> YOUR TASK:
Using the listing below, copy exactly the lines from the one containing "Definition PRESSURE_INTERVAL : Z" to the one containing "match v with", both lines included, and no others.

EXCERPTED RECORDS section start

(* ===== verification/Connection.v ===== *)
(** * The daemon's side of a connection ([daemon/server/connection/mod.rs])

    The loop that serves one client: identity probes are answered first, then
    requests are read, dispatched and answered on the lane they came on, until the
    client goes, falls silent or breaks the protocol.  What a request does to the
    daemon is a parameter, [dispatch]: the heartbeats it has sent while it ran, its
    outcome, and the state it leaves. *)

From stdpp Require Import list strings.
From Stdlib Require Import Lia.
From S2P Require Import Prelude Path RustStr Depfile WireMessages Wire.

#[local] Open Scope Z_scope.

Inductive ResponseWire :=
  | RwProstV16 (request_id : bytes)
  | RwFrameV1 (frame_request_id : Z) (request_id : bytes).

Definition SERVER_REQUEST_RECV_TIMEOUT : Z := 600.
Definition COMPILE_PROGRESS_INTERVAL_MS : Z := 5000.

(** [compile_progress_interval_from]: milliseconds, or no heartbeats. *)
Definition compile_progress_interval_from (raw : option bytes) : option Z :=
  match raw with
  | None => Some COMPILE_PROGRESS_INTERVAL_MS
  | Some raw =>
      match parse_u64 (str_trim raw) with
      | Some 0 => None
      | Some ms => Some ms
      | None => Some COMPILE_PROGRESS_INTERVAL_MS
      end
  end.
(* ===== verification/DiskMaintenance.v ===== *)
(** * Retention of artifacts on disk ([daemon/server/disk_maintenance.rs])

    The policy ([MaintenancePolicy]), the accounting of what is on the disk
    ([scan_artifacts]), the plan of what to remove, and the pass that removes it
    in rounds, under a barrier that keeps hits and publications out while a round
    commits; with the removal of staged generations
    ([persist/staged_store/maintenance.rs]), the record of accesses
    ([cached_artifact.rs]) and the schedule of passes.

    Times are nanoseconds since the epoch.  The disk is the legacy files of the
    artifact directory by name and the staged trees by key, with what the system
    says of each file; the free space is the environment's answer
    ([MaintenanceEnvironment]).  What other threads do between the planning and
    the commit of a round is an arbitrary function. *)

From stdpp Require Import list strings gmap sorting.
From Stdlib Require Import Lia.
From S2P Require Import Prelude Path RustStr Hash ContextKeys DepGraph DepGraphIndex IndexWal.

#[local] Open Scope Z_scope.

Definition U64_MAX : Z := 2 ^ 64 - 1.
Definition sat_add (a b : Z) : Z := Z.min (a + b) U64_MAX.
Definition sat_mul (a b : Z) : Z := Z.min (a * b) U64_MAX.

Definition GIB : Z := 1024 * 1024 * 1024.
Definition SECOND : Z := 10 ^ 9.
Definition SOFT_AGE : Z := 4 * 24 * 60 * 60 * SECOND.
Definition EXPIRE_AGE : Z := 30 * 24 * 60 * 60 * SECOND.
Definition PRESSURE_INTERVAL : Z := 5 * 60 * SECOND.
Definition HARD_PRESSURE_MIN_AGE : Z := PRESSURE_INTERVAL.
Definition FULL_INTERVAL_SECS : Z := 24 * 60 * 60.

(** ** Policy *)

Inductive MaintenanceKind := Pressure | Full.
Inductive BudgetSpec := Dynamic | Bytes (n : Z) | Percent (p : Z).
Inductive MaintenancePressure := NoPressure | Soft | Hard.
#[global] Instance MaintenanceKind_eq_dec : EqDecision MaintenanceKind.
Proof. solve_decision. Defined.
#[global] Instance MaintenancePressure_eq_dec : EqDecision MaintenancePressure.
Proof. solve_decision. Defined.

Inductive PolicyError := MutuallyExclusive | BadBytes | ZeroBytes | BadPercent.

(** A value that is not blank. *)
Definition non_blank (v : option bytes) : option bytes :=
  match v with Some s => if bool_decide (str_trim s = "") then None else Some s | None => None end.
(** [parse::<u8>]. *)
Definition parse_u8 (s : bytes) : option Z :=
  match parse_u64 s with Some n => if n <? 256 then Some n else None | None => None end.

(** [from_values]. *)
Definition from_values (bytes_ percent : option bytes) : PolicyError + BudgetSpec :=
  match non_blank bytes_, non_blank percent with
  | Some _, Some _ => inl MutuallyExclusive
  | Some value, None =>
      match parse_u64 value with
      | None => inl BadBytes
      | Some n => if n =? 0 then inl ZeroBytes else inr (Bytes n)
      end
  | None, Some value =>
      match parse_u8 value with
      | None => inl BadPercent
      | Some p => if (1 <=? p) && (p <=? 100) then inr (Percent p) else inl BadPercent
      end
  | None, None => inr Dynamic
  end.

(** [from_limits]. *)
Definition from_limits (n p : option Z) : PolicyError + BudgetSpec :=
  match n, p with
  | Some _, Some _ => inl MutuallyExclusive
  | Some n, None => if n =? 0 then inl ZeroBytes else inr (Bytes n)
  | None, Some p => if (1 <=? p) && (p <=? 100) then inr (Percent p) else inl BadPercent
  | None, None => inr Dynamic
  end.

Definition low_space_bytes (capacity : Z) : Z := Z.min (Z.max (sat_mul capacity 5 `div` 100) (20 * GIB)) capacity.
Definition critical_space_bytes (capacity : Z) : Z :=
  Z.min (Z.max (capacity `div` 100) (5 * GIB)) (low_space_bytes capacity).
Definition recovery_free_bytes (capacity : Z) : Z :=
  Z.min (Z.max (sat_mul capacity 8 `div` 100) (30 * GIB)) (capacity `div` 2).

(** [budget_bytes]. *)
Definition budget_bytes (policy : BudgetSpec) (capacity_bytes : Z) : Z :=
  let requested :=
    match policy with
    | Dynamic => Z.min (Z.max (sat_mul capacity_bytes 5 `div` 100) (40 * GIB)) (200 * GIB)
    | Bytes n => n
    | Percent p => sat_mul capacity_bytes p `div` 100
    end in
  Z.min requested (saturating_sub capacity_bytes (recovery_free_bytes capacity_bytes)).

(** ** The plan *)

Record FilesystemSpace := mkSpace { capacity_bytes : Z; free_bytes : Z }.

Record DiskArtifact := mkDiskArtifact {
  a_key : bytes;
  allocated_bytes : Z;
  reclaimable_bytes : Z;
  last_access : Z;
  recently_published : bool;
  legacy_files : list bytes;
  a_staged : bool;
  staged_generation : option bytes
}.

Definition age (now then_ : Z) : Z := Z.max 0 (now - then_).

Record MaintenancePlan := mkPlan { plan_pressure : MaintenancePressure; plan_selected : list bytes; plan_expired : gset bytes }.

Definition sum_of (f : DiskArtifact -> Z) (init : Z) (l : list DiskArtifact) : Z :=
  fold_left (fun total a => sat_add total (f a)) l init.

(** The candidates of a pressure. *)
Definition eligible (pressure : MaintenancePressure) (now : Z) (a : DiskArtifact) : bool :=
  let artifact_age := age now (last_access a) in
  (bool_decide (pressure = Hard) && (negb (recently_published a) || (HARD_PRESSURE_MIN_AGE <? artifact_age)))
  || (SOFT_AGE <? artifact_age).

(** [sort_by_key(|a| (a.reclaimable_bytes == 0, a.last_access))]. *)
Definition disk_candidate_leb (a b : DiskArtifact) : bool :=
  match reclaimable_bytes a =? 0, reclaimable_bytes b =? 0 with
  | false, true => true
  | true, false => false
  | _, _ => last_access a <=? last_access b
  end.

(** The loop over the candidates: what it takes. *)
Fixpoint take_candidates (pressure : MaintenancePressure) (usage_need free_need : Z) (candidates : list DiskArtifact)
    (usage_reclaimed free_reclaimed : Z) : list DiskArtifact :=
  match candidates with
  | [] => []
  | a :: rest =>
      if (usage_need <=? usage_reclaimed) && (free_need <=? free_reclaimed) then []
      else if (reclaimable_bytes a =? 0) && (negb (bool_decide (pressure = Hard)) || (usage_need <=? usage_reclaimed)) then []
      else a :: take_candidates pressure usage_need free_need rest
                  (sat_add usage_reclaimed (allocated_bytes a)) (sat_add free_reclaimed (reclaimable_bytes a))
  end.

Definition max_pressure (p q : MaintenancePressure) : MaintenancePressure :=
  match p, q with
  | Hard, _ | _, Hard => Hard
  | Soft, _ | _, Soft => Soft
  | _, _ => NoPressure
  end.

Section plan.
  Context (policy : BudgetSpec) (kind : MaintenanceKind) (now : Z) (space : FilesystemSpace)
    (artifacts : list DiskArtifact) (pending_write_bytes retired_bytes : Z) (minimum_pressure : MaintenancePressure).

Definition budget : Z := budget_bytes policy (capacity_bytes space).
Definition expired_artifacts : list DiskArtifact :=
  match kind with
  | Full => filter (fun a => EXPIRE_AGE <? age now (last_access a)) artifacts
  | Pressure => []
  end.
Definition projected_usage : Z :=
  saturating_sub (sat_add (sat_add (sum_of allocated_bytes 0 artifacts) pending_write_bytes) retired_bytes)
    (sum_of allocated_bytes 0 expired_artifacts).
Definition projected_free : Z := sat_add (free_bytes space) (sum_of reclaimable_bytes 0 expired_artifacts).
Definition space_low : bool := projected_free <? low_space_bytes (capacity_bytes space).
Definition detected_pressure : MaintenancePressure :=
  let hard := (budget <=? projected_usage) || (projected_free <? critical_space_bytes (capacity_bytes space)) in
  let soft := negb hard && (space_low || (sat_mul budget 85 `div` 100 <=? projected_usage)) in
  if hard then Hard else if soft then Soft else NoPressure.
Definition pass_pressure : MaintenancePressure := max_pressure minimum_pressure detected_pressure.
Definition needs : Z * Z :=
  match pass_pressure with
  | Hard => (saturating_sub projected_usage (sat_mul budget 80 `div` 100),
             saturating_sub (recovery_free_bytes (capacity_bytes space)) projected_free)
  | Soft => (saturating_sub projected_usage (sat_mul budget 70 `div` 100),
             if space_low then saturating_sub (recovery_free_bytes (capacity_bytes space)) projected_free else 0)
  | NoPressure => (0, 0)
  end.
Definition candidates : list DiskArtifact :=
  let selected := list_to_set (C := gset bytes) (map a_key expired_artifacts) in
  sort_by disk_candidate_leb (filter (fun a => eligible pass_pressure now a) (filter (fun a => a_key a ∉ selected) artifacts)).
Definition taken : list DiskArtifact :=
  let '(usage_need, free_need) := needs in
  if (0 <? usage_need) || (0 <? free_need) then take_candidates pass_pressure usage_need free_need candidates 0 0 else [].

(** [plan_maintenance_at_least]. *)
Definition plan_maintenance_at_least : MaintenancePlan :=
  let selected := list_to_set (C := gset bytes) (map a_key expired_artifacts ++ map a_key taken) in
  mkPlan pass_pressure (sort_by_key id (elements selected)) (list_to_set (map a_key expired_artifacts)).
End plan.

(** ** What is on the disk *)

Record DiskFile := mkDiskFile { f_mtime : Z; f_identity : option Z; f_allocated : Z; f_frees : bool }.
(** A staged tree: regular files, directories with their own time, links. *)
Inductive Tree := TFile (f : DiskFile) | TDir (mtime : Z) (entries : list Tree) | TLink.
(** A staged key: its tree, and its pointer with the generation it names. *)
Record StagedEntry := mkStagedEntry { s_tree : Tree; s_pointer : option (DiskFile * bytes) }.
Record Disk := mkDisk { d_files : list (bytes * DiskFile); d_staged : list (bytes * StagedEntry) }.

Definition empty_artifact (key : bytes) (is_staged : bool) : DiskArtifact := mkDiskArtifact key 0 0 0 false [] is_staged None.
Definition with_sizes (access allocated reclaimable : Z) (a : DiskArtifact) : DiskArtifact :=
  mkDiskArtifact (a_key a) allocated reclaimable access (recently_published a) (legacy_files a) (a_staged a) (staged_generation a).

EXCERPTED RECORDS section end

> EXPECTED ANSWER:
Definition PRESSURE_INTERVAL : Z := 5 * 60 * SECOND.
Definition HARD_PRESSURE_MIN_AGE : Z := PRESSURE_INTERVAL.
Definition FULL_INTERVAL_SECS : Z := 24 * 60 * 60.

(** ** Policy *)

Inductive MaintenanceKind := Pressure | Full.
Inductive BudgetSpec := Dynamic | Bytes (n : Z) | Percent (p : Z).
Inductive MaintenancePressure := NoPressure | Soft | Hard.
#[global] Instance MaintenanceKind_eq_dec : EqDecision MaintenanceKind.
Proof. solve_decision. Defined.
#[global] Instance MaintenancePressure_eq_dec : EqDecision MaintenancePressure.
Proof. solve_decision. Defined.

Inductive PolicyError := MutuallyExclusive | BadBytes | ZeroBytes | BadPercent.

(** A value that is not blank. *)
Definition non_blank (v : option bytes) : option bytes :=
  match v with Some s => if bool_decide (str_trim s = "") then None else Some s | None => None end.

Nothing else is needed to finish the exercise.